#### [PROBLEM REQUIREMENTS]
Every line that contains the word "json" is to be copied from the listing.

#### [DATA RECORDS]
(** Every run of [process_audio] is of one of five kinds, by the stage at
    which it stops. *)
Inductive run_kind (fuel : nat) (path lang : str) (s : State)
  : outcome pyval -> State -> list stage -> Prop :=
| StopsAtValidate r :
    match (validate_wav_file path s).1 with
    | Val false => r = Val (error_response (lit "Invalid WAV file"))
    | Raise e => r = Val (exception_response e)
    | _ => False
    end ->
    run_kind fuel path lang s r (advance 0 [Enter Validate] s) [Validate]
| StopsAtUpload n evs :
    (validate_wav_file path s).1 = Val true ->
    (upload_to_s3 w path (bucket_name w) (object_key s) (at_upload s)).1
    = Val false ->
    stages evs = [Validate; Upload] ->
    run_kind fuel path lang s
      (Val (error_response (lit "Failed to upload to S3")))
      (started (uuid4 w (tick s)) n evs s) [Validate; Upload]
| StopsAtTranscribe n evs r :
    (validate_wav_file path s).1 = Val true ->
    (upload_to_s3 w path (bucket_name w) (object_key s) (at_upload s)).1
    = Val true ->
    stages evs = [Validate; Upload; Transcribe] ->
    r = Timeout \/ r = Val (error_response (lit "Transcription failed"))
    \/ (exists e, r = Val (exception_response e)) ->
    run_kind fuel path lang s r (started (uuid4 w (tick s)) n evs s)
      [Validate; Upload; Transcribe]
| StopsAtCorrect n evs :
    (validate_wav_file path s).1 = Val true ->
    (upload_to_s3 w path (bucket_name w) (object_key s) (at_upload s)).1
    = Val true ->
    stages evs = [Validate; Upload; Transcribe; Correct] ->
    run_kind fuel path lang s
      (Val (error_response (lit "Translation to English failed")))
      (started (uuid4 w (tick s)) n evs s)
      [Validate; Upload; Transcribe; Correct]
| Succeeds n evs source_text english_text :
    (validate_wav_file path s).1 = Val true ->
    (upload_to_s3 w path (bucket_name w) (object_key s) (at_upload s)).1
    = Val true ->
    stages evs = [Validate; Upload; Transcribe; Correct] ->
    english_text <> [] ->
    run_kind fuel path lang s
      (Val (success_response source_text english_text))
      (finished (uuid4 w (tick s)) english_text n evs s)
      [Validate; Upload; Transcribe; Correct].

End Vocabulary.

(** ** [stop_recording] *)

(** [os.path.join(app.config['UPLOAD_FOLDER'], "recorded_audio.wav")] *)
Definition output_file : str :=
  path_join UPLOAD_FOLDER (lit "recorded_audio.wav").

(** The file [stop_recording] leaves at [output_file]. *)
Definition recording (s : State) : option exc * Wave.bytes :=
  Wave.write 1 2 44100 (concat (audio_frames s)).

(** The state in which [stop_recording] calls [process_audio]. *)
Definition recorded (s : State) : State :=
  mkState (current_session_id s) (current_english_text s) false
          (audio_frames s) (<[output_file := (recording s).2]> (files s))
          (tick s) (trace s ++ [WriteFile output_file]).

(** ** Sequences of requests *)

(** The follow-up requests: those that read the session. *)
Definition follow_up (r : request) : Prop :=
  match r with
  | StopRecording _ => False
  | _ => True
  end.

(** The state after a sequence of requests, served one after the other. *)
Fixpoint serve (w : World) (fuel : nat) (rs : list request) (s : State)
  : State :=
  match rs with
  | [] => s
  | r :: rs' => serve w fuel rs' (handle w fuel r s).2
  end.

(** ** Speech synthesis *)

(** The voice [text_to_speech] selects for a target language. *)
Definition voice_for (target_lang : pyval) : str :=
  match target_lang with
  | PStr code => default (lit "en-US-Aria") (AZURE_TTS_VOICES !! code)
  | _ => lit "en-US-Aria"
  end.

(** The synthesis succeeds in the world [w] for a call made in state [s]. *)
Definition synthesis_completes (w : World) (text target_lang : pyval)
    (s : State) : Prop :=
  speech_config w (tick s) = None
  /\ exists voice,
       table_get AZURE_TTS_VOICES target_lang (lit "en-US-Aria") = inr voice
       /\ speak_text w (S (S (tick s))) voice
            (path_join AUDIO_OUTPUT_FOLDER
               (lit "output_" ++ uuid4 w (S (tick s)) ++ lit ".wav"))
            text
          = inr SynthesizingAudioCompleted.

(** ** The header of a recording, in three parts *)

(** The constant bytes of [Wave.header 1 2 44100 len]: those before the
    RIFF length and those between it and the data length. *)
Definition riff : list byte := Eval vm_compute in Wave.ascii_bytes "RIFF".
Definition fmt_part : list byte := Eval vm_compute in
  (Wave.ascii_bytes "WAVE" ++ Wave.ascii_bytes "fmt "
  ++ Wave.pack_le 4 16 ++ Wave.pack_le 2 Wave.WAVE_FORMAT_PCM ++ Wave.pack_le 2 1
  ++ Wave.pack_le 4 44100 ++ Wave.pack_le 4 (1 * 44100 * 2)
  ++ Wave.pack_le 2 (1 * 2) ++ Wave.pack_le 2 (2 * 8)
  ++ Wave.ascii_bytes "data").

(** ** Concrete worlds and states *)

Module Demo.

(** The transcript payload of Amazon Transcribe for one transcript. *)
Definition payload (transcript : str) : pyval :=
  PDict [ (lit "results",
           PDict [ (lit "transcripts",
                    PList [ PDict [ (lit "transcript", PStr transcript) ] ]) ]) ].

(** The body of a translation answer. *)
Definition translation (text : str) : pyval :=
  PList [ PDict [ (lit "translations",
                   PList [ PDict [ (lit "text", PStr text) ] ]) ] ].

(** A world whose job is [IN_PROGRESS] before tick [done] and in the
    status [final] from then on. *)
Definition world (upload : option exc) (done : nat) (final transcript : str)
    (ontology : result str) (post : http_response) : World :=
  {| bucket_name := Some (lit "recordings");
     uuid4 := fun _ => lit "6fa459ea-ee8a-3ca4-894e-db77e160355e";
     upload_fileobj := fun _ _ _ _ => upload;
     start_transcription_job := fun _ _ _ _ => None;
     get_transcription_job := fun t _ =>
       inr (Job (if (t <? done)%nat then lit "IN_PROGRESS" else final)
                (Some (lit "https://s3.amazonaws.com/transcript.json"))
                None);
     fetch_transcript := fun _ _ => inr (payload transcript);
     read_ontology := fun _ => ontology;
     generate_content := fun _ _ => inr (Some (lit " Water the tomato plants. "));
     requests_post := fun _ _ _ => inr post;
     speech_config := fun _ => None;
     speak_text := fun _ _ _ _ => inr SynthesizingAudioCompleted |}.

Definition ok_response : http_response :=
  HttpResponse 200 (inr (translation (lit "namaste"))).

(** Every service answers; the job completes at the third poll. *)
Definition fair : World :=
  world None 5 (lit "COMPLETED") (lit "vanakkam") (inr (lit "@prefix : <#> ."))
        ok_response.

(** The upload is refused. *)
Definition no_upload : World :=
  world (Some (Exc ServiceError (lit "AccessDenied"))) 5 (lit "COMPLETED")
        (lit "vanakkam") (inr (lit "@prefix : <#> .")) ok_response.

(** The recording is silent: the transcript is empty. *)
Definition silent : World :=
  world None 5 (lit "COMPLETED") [] (inr (lit "@prefix : <#> .")) ok_response.

(** The recording is a cough: the transcript is whitespace. *)
Definition blank : World :=
  world None 5 (lit "COMPLETED") (lit "  ") (inr (lit "@prefix : <#> ."))
        ok_response.

(** The ontology file cannot be opened, and the translation service
    answers 401. *)
Definition failing : World :=
  world None 5 (lit "COMPLETED") (lit "vanakkam")
        (inl (Exc OSError
                (lit "[Errno 2] No such file or directory: './Polyhouse Ontology.ttl'")))
        (HttpResponse 401 (inl (Exc ServiceError []))).

(** A [/translate-to-language] body. *)
Definition to_hindi : result pyval :=
  inr (PDict [ (lit "target_language", PStr (lit "hi")) ]).

(** A [/text-to-speech] body. *)
Definition say_hello : result pyval :=
  inr (PDict [ (lit "text", PStr (lit "Hello"));
               (lit "target_language", PStr (lit "hi")) ]).

(** The state after one successful recording in [fair]. *)
Definition ready : State :=
  (stop_recording fair 3 (Some (lit "ta-IN")) initial_state).2.

(** A state whose upload folder holds one file. *)
Definition with_file (content : Wave.bytes) : State :=
  mkState None None false [] {[ output_file := content ]} 0 [].

(** A file that is not a WAV file, and an empty recording. *)
Definition garbage : State := with_file (Wave.ascii_bytes "RIFF....JUNKdata").
Definition empty_wav : State := with_file (Wave.header 1 2 44100 0).

End Demo.

(** ** More vocabulary *)

(** Events of one kind, for [count]. *)
Definition is_put (e : event) : bool :=
  match e with PutObject _ _ => true | _ => false end.

Definition is_fetch (e : event) : bool :=
  match e with UrlOpen _ => true | _ => false end.

Definition is_generate (e : event) : bool :=
  match e with Generate _ => true | _ => false end.

(** What the body of [if status == "COMPLETED":] makes of a payload. *)
Definition extracted (data : pyval) : outcome pyval :=
  (extract_transcript data initial_state).1.

(** [s] is only whitespace. *)
Definition only_spaces (s : str) : Prop :=
  Forall (fun c => is_space c = true) s.

(** The state [s] with the session text [english]. *)
Definition with_english_text (english : str) (s : State) : State :=
  mkState (current_session_id s) (Some english) (is_recording s)
          (audio_frames s) (files s) (tick s) (trace s).

(** What [process_audio] does with the result [v] of [transcribe_audio],
    from the state [s3] in which that call returned. *)
Definition after_transcription (w : World) (lang : str) (v : pyval)
    (s3 : State) : outcome pyval * State :=
  match usable_text v with
  | inl e => (Val (exception_response e), s3)
  | inr None => (Val (error_response (lit "Transcription failed")), s3)
  | inr (Some text) =>
      match correct_and_translate w text lang s3 with
      | (Val english, s4) =>
          if bool_decide (english = []) then
            (Val (error_response (lit "Translation to English failed")), s4)
          else (Val (success_response text english),
                with_english_text english s4)
      | (Raise e, s4) => (Val (exception_response e), s4)
      | (Timeout, s4) => (Timeout, s4)
      end
  end.

(** *** The translation and speech routes *)

(** [response.json()[0]["translations"][0]["text"]] *)
Definition first_translation (body : pyval) : result pyval :=
  match getitem0 body with
  | inl e => inl e
  | inr item =>
      match getitem item (lit "translations") with
      | inl e => inl e
      | inr translations =>
          match getitem0 translations with
          | inl e => inl e
          | inr translation => getitem translation (lit "text")
          end
      end
  end.

(** What [translate_to_target_language] returns for an answer of the
    translation service. *)
Definition translation_of (answer : result http_response) : pyval :=
  match answer with
  | inl e => PStr (lit "Error: " ++ exc_msg e)
  | inr response =>
      if status_code response =? 200 then
        match json response with
        | inl e => PStr (lit "Error: " ++ exc_msg e)
        | inr body =>
            match first_translation body with
            | inl e => PStr (lit "Error: " ++ exc_msg e)
            | inr text => text
            end
        end
      else PStr (lit "Error: Translation failed.")
  end.

(** The success responses of [/translate-to-language] and of
    [/text-to-speech]. *)
Definition translated_response (translated_text : pyval) (name : str)
  : pyval :=
  PDict [ (lit "status", PStr (lit "success"));
          (lit "translated_text", translated_text);
          (lit "target_language", PStr name) ].

Definition audio_response (url : str) : pyval :=
  PDict [ (lit "status", PStr (lit "success"));
          (lit "audio_url", PStr url) ].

#### [YOUR RESPONSE]
                (Some (lit "https://s3.amazonaws.com/transcript.json"))
(** [response.json()[0]["translations"][0]["text"]] *)
        match json response with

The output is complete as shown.